The gene therapy, called onasemnogene abeparvovec, is most effective when initiated early, as are the other treatments. William Erickson received it at 11 months – less than two months after the therapy was FDA approved –  guided by Erin Neil Knierbein, D.O., a pediatric neurologist at Mott.

"William was getting significantly worse, and, to Dr. Neil, this therapy was the only choice," Christine Erickson said. "Once he was treated, we noticed small changes within days, just a bit more movement with his ankles. Gradually, he improved even more. A year after treatment, I could put him on his hands and knees, and he could hold it for 30 seconds."

Now four years old, William Erickson can lift small objects above his head and zoom around in his wheelchair. He still faces daily challenges: sitting, getting out of bed on his own and drinking out of a cup. Small stuff, to William's mother.

Christine and William Erickson smiling together.

"I don't take anything for granted," Christine Erickson said. "We're together when we didn't think we would be here. William won't have a bad lifestyle; it will just be different. We are just so grateful that he was diagnosed."

Screening for SMA

Unlike Christine Erickson, who learned of her son's SMA at eight months, Darlisha Barnes got a call just days after her daughter, Harley, was born in 2020.

"She was part of newborn screening for SMA," Barnes said. "We were in disbelief when they told us our child needed to see the neurologist. It wasn't until around three or four weeks old that Harley started to show significant muscle weakness."

Barnes was terrified for her daughter to receive the genetic treatment. Even though it showed positive outcomes, the drug was so new that there was no long-term historical data for it. On top of that, she had not seen many other Black families go through the experience.

"If you put SMA on top of the fact that black women die at higher rates when giving birth, and you are then giving your child to the medical system at such a young age, it's a different experience than some other families may have," Barnes said. "I think there could be a gap in support and resources to some families who are more vulnerable in this system.

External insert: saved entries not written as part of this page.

(** [interrupts_uninstall_handler] removes the handler; its struct is then on no list and is not used again. *)
Lemma uninstall_handler_ok s A B F v l1 p d l2 : irq_inv s A B F → 0 ≤ v < 256 → A (Z.to_nat v) = l1 ++ (p, d) :: l2 →
  ∃ s', interrupts_uninstall_handler p s = Ret tt s' ∧ irq_inv s' (<[Z.to_nat v := l1 ++ l2]> A) B F ∧
    tab_free 256 (<[Z.to_nat v := l1 ++ l2]> A) p ∧ p ∉ F.
Proof.
  intros Hinv Hv EA. pose proof Hinv as [Hi _ Hd _ _]. destruct (vector_head _ v (ir_len _ _ _ Hi) Hv) as [hd0 Ehd].
  destruct (tab_node ih_int_no (ih_heap s) (handlers s) A (Z.to_nat v) hd0 p d (ir_tab _ _ _ Hi) Ehd) as (_ & n & En & Hn & Hk);
    [rewrite EA; apply elem_of_app; right; by left|].
  assert (Hno : ih_int_no n = v) by (rewrite <- Hn in Hk; cbn in Hk; lia).
  destruct (delete_handler_ok s A B F v l1 p d l2 Hinv Hv EA) as (hd & hd' & h' & E1 & E2 & _ & Hfree & Hinv').
  unfold interrupts_uninstall_handler. step (on_ih_load p n s En). rewrite bind_get, Hno. step E1. step E2. eexists. split; [done|].
  split; [exact Hinv'|]. split; [done|]. intros Hin. apply (Hd p Hin (Z.to_nat v)); [lia|]. rewrite EA, fmap_app. apply elem_of_app. right. by left.
Qed.

Lemma handler_free_ok s A B F p n : irq_inv s A B F → p ≠ NULL → tab_free 256 A p → p ∉ F → ih_heap s !! p = Some n →
  ∃ s', interrupts_handler_free p s = Ret tt s' ∧ irq_inv s' A B (p :: F).
Proof.
  intros [Hi Hf Hd Hb Hl] Hp Hfree HpF En. destruct (LL_PREPEND_spec (ih_heap s) _ F p n Hf Hp HpF En) as (h' & E & Hr & Hlk).
  unfold interrupts_handler_free. rewrite bind_get. step (zoom_ret ih_heap set_ih_heap _ s _ _ E). eexists. split; [done|].
  split; cbn; [|done| | |done].
  - destruct Hi as [A1 A2 A3 A4]. split; try done. cbn. intros v hd Ev. destruct (A3 v hd Ev) as [Hrv Hdv]. split.
    + eapply ll_rep_frame_links; [exact Hlk| |exact Hrv]. intros q Hq ->%list_elem_of_singleton. apply (Hfree v); [|done].
      rewrite <- A1. by eapply lookup_lt_Some.
    + intros q d Hin. rewrite (proj2 (Hlk q)). by apply Hdv.
  - intros q [->|Hq]%elem_of_cons; [done|by apply Hd].
  - intros q [x Ex]. apply Hb. pose proof (proj2 (Hlk q)) as Hq. rewrite Ex in Hq. destruct (ih_heap s !! q); [by eexists|done].
Qed.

U-M Health at the annual SMA conference in June. Left to right: Lauren Hirth, Samantha Liu, Betsy Howell, P.T., Alecia Daunter, M.D., Erin Neil, D.O.

Gaps in the health care system are exactly why universal newborn screening for SMA is so important, Neil says.

"We must ensure that everyone, regardless of race, insurance or socioeconomic status, is able to learn that their child will develop this condition and can have access to treatment," she said.

Once effective treatments became available, the largest barrier with SMA was the lack of early diagnosis. One in 50 people are carriers for SMA, and a child has a 25% chance of having the disease if both parents are carriers. But children like William Erickson were not yet being screened for it.

The ability to identify babies within 1 week of birth as genetically affected with SMA and quickly institute treatment, usually before they are 1 month old, has made an extraordinary impact in SMA care.
Erin Neil Knierbein, D.O.

The federal government added it to the list of suggested conditions for uniform screening in 2018, and the state of Michigan started with preliminary screening in 2019, after William was born. As of 2022, 47 states screen for SMA and 97% of babies born in the U.S. are screened at birth, according to Cure SMA, a nonprofit organization that funds research and advocacy.

The ability to identify babies within 1 week of birth as genetically affected with SMA and quickly initiate treatment, usually before they are 1 month old, has made an extraordinary impact in SMA care, says Neil, who is also the medical director for the state's SMA newborn screening program. 

"It has been a team effort to organize and mobilize all the key players at the state level and within U-M Health," she said. "Everyone understands the urgency for moving quickly with evaluations, insurance approval and administration of the medications." Additionally, U-M Health recently joined the Cure SMA Care Center Network, which Neil and Daunter say will help to ensure that patients receive optimal care at U-M and establish best practices nationally.

Within weeks after treatment, Harley Barnes made slow improvements. She worked consistently with Betsy Howell, P.T., her physical therapist at the U-M Health Pediatric Rehabilitation Center. Harley went from not being able to lift her arms and legs to being able to feed herself and operate a manual wheelchair.

Harley playing basketball in therapy (left) and smiling at the table (right).

"Though the treatments are not a cure, they are gamechangers," Barnes said. "Harley is turning two in a couple of weeks, and instead of saying goodbye to her, like many families have had to before treatment, we get to plan birthday bash to celebrate. Harley is thriving; there is so much that she can do. She really wants to walk, and we pray she will be able to walk independently soon, but until then, she will be able to wheel into her second birthday party."

Learn more about the multidisciplinary SMA team at the C.S. Mott Children's Hospital. click this link.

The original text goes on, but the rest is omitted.